## Task to complete:
Once you reach the line containing "let adjusted := Qmin" in the data below, restate each line word for word up to and including the one containing "Bind Scope Z_scope with Date.".

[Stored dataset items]
--- --- ---

(** * Skynet: hypothesis evaluation services

    A shallow embedding of the NestJS services of the repository
    (hypotheses, relationships, market data, events, ingestion base
    class) together with the properties the specification states
    about them.

    Conventions.
    - JavaScript numbers that carry prices, p-values and hit rates are
      modelled by rationals [Q]; [Date] values by their epoch
      milliseconds in [Z]; uuid primary keys by [string].
    - A TypeORM repository is a finite map from primary key to row;
      [find] with an [order] clause is a sort of the selected rows.
    - Every service method threads the state of the application (tables
      and the log of emitted application events) explicitly. *)

From Stdlib Require Import QArith Qminmax Lqa.
From stdpp Require Import gmap strings list sorting.

Local Open Scope Q_scope.

(** ** Multiple-testing corrector *)

Module Corrector.

Record Correction := {
  adjustedPValue : Q;
  isSignificant : bool
}.

Definition defaultFamilyWiseAlpha : Q := 5 # 100.

(** The size of the hypothesis population as a number. *)
Definition population (populationSize : nat) : Q :=
  inject_Z (Z.of_nat populationSize).

(** Modelled from the spec: the Bonferroni corrector
    [correct(pValue, populationSize, familyWiseAlpha = 0.05)] lives in
    the Python analysis worker (stats.py), which is not among the
    TypeScript sources.  Section 4.3 of the specification gives
    [adjustedPValue = min(1, pValue * populationSize)] and
    [isSignificant = adjustedPValue < familyWiseAlpha]. *)
Definition correct (pValue : Q) (populationSize : nat)
    (familyWiseAlpha : Q) : Correction :=
  let adjusted := Qmin 1 (pValue * population populationSize) in
  {| adjustedPValue := adjusted;
     isSignificant := if Qlt_le_dec adjusted familyWiseAlpha
                      then true else false |}.

(** The call with the default [familyWiseAlpha]. *)
Definition correct_default (pValue : Q) (populationSize : nat) : Correction :=
  correct pValue populationSize defaultFamilyWiseAlpha.

End Corrector.

(** ** Entities (src/entities) *)

(** A [jsonb] column: the serialized document. *)
Definition Json := string.

(** [Date] values: milliseconds since the epoch. *)
Definition Date := Z.
Bind Scope Z_scope with Date.

Module HypothesisEntity.

Inductive HypothesisStatus := PENDING | RUNNING | COMPLETED | FAILED.

Inductive TestType :=
  CORRELATION | GRANGER_CAUSALITY | EVENT_STUDY | PERMUTATION.

Global Instance HypothesisStatus_eq_dec : EqDecision HypothesisStatus.
Proof. solve_decision. Defined.

Global Instance TestType_eq_dec : EqDecision TestType.
Proof. solve_decision. Defined.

--- --- ---

## Solution to this exercise:
  let adjusted := Qmin 1 (pValue * population populationSize) in
  {| adjustedPValue := adjusted;
     isSignificant := if Qlt_le_dec adjusted familyWiseAlpha
                      then true else false |}.

(** The call with the default [familyWiseAlpha]. *)
Definition correct_default (pValue : Q) (populationSize : nat) : Correction :=
  correct pValue populationSize defaultFamilyWiseAlpha.

End Corrector.

(** ** Entities (src/entities) *)

(** A [jsonb] column: the serialized document. *)
Definition Json := string.

(** [Date] values: milliseconds since the epoch. *)
Definition Date := Z.
Bind Scope Z_scope with Date.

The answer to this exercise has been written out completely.